(Dataset entries)

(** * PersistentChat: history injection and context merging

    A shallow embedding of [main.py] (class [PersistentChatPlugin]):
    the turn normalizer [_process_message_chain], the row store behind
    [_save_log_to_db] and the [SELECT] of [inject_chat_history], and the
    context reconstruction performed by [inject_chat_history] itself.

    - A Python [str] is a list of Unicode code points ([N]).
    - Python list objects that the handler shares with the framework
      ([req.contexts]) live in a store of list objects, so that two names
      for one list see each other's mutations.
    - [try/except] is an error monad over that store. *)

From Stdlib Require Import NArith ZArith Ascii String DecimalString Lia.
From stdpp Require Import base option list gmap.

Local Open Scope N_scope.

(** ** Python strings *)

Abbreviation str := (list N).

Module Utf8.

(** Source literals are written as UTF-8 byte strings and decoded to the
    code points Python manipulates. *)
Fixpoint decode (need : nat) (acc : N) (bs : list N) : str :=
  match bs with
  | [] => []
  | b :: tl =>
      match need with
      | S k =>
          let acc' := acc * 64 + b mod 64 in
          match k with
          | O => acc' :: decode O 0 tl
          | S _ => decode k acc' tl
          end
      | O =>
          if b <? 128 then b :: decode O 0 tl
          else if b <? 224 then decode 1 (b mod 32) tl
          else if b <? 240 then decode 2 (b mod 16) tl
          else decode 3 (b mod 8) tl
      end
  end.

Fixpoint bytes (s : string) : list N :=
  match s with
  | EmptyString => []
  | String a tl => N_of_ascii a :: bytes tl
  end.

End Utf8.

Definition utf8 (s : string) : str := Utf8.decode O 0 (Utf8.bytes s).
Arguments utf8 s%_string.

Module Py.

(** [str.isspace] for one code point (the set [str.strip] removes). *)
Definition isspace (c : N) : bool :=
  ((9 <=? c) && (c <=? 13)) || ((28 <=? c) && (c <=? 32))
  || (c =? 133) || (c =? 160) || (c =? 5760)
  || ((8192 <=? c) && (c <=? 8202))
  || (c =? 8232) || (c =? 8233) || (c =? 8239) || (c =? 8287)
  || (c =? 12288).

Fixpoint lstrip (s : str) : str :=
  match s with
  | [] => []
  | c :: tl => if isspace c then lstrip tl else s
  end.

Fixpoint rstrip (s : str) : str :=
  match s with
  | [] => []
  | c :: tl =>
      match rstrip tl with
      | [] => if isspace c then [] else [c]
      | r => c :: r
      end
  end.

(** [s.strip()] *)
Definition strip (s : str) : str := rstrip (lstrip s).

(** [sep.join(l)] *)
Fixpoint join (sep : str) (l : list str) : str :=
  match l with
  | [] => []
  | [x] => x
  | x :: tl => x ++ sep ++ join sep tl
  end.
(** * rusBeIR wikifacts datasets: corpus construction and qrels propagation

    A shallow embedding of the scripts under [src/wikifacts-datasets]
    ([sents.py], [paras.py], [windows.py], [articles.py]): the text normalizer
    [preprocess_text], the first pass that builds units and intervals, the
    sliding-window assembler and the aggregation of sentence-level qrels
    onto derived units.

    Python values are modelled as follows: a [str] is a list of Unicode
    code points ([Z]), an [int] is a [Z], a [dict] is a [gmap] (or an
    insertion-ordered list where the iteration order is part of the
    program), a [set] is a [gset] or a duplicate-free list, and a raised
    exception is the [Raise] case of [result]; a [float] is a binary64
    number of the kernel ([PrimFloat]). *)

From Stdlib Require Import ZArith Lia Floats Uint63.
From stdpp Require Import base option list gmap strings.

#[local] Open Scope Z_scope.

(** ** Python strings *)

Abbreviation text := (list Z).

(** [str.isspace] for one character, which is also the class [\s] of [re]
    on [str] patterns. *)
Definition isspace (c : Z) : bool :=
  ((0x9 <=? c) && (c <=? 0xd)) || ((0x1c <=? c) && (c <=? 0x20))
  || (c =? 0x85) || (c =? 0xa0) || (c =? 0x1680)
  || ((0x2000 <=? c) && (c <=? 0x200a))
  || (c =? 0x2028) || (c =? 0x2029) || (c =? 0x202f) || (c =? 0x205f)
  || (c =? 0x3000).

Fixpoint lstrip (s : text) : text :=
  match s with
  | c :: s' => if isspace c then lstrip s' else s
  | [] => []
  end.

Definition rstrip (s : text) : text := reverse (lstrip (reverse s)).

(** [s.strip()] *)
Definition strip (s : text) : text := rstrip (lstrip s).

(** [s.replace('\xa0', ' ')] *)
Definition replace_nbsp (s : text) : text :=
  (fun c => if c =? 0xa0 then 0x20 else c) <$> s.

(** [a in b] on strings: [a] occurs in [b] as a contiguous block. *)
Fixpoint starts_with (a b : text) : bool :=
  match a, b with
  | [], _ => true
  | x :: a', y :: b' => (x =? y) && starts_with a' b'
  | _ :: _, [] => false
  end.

...

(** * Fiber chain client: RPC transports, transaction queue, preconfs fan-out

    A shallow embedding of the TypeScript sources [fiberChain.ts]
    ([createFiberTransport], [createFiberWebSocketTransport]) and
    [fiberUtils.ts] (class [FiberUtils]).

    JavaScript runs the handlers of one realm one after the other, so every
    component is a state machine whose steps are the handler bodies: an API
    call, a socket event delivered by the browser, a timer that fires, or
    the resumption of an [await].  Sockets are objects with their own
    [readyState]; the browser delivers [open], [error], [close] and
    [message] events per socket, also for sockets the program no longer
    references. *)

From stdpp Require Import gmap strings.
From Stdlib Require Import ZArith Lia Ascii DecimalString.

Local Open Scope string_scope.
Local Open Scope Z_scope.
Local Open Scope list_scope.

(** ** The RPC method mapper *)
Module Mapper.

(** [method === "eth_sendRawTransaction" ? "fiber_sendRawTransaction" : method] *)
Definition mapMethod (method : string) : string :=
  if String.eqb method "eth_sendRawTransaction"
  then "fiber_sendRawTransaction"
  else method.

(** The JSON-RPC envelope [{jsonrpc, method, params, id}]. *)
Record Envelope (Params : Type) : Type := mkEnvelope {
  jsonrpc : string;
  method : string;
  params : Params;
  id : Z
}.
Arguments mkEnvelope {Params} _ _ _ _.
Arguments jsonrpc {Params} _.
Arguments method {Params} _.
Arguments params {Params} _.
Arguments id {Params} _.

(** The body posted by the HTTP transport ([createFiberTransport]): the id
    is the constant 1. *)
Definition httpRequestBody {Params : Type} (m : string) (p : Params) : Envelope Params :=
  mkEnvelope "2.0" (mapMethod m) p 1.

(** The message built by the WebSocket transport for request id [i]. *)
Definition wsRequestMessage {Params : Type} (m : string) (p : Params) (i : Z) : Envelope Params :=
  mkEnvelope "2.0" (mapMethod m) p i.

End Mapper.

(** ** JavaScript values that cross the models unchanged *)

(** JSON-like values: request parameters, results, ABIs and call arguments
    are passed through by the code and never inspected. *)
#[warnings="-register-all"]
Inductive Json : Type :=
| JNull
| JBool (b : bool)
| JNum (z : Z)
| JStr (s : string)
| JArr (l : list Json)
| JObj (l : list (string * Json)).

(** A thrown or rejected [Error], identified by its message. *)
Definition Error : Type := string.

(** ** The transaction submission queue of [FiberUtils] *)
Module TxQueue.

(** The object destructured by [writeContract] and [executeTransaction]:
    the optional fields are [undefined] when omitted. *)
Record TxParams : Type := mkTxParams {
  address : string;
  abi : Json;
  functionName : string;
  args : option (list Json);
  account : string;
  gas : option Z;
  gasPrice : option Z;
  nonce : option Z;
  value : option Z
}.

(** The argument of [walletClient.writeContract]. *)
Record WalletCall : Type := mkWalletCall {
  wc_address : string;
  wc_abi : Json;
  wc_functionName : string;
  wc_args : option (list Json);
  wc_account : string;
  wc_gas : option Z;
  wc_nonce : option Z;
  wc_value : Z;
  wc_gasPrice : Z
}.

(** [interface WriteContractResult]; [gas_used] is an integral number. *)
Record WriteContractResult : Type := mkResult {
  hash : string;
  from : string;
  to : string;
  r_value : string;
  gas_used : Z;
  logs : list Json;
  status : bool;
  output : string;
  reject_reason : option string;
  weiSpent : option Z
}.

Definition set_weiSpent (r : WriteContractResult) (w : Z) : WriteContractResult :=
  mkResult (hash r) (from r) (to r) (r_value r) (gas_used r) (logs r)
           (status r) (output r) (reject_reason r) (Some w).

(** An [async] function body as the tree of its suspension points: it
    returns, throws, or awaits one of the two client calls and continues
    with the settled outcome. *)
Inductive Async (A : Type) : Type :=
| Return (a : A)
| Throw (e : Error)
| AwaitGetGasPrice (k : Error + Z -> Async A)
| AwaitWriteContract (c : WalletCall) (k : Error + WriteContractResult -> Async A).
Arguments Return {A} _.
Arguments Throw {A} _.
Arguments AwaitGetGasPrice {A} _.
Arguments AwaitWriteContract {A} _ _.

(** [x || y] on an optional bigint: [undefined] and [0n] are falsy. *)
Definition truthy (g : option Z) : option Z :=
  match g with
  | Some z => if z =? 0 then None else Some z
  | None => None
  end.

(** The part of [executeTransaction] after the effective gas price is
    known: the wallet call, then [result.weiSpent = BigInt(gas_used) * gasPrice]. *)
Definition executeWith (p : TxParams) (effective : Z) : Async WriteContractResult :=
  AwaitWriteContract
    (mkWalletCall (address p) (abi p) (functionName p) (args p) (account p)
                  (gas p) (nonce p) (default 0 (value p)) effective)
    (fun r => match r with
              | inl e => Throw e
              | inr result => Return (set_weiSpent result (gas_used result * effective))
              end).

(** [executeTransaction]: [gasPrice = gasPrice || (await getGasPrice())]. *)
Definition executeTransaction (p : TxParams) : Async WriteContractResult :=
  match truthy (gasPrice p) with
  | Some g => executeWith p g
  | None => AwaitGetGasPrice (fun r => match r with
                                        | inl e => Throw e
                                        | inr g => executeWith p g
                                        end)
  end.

...

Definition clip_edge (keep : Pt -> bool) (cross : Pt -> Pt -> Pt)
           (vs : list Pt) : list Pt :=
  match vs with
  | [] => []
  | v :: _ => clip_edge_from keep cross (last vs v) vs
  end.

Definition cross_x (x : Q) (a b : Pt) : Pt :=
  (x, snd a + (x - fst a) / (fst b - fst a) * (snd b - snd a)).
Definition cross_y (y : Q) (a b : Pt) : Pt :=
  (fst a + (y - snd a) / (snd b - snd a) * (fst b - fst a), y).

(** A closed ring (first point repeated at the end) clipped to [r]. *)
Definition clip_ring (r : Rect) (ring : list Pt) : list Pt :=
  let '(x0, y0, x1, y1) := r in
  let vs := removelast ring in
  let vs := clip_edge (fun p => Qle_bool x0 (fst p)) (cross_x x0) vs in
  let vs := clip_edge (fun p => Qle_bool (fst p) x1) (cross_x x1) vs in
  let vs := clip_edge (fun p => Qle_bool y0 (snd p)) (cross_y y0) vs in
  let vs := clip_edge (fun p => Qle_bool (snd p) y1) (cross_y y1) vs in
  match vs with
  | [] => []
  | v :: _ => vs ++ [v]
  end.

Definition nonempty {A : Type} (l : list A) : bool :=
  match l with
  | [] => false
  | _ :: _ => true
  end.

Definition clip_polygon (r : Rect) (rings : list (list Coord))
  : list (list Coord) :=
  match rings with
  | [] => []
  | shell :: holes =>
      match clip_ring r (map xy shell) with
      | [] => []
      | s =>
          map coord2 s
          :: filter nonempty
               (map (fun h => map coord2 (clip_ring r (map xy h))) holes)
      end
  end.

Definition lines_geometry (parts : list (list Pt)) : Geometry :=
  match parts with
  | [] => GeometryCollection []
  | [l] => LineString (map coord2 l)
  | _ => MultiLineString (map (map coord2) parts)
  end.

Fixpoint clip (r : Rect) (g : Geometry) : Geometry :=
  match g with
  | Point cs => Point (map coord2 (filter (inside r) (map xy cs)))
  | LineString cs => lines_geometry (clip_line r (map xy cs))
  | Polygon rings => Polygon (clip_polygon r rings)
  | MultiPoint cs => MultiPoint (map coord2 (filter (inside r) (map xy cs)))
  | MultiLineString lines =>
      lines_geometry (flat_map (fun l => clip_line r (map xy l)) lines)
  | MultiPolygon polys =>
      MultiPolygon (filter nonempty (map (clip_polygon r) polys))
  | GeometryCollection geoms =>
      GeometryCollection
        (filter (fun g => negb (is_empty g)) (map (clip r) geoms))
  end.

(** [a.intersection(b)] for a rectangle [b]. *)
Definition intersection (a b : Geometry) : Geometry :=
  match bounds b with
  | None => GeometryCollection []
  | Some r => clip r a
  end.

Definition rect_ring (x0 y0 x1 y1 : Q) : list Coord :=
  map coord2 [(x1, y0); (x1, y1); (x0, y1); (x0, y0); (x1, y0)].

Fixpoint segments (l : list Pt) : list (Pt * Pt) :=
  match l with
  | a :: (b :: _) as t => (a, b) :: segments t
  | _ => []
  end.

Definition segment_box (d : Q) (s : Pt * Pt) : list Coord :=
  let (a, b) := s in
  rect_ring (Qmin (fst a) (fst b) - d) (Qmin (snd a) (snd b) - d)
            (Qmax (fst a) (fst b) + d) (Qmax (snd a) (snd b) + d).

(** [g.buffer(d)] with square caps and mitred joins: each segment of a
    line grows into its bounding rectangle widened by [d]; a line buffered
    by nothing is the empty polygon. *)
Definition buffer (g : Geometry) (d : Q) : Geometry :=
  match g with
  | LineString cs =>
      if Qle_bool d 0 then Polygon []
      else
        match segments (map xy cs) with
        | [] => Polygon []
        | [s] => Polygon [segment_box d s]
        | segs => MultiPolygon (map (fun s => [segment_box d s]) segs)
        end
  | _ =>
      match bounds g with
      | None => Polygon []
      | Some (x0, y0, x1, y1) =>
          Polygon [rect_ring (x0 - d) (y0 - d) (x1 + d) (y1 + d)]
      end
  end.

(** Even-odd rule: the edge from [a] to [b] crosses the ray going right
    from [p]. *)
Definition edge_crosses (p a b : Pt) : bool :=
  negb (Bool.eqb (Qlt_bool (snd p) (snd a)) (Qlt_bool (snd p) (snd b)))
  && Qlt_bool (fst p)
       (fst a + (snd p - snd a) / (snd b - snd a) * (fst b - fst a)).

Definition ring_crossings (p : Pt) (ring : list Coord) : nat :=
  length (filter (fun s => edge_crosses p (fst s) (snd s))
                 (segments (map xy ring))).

**PROMPT**
Write out only the lines that run from the line containing "(** * PersistentChat: history" through the line containing "[_save_log_to_db] and the", both included, exactly as they appear above.

**PROBLEM SOLUTION**
(** * PersistentChat: history injection and context merging

    A shallow embedding of [main.py] (class [PersistentChatPlugin]):
    the turn normalizer [_process_message_chain], the row store behind
    [_save_log_to_db] and the [SELECT] of [inject_chat_history], and the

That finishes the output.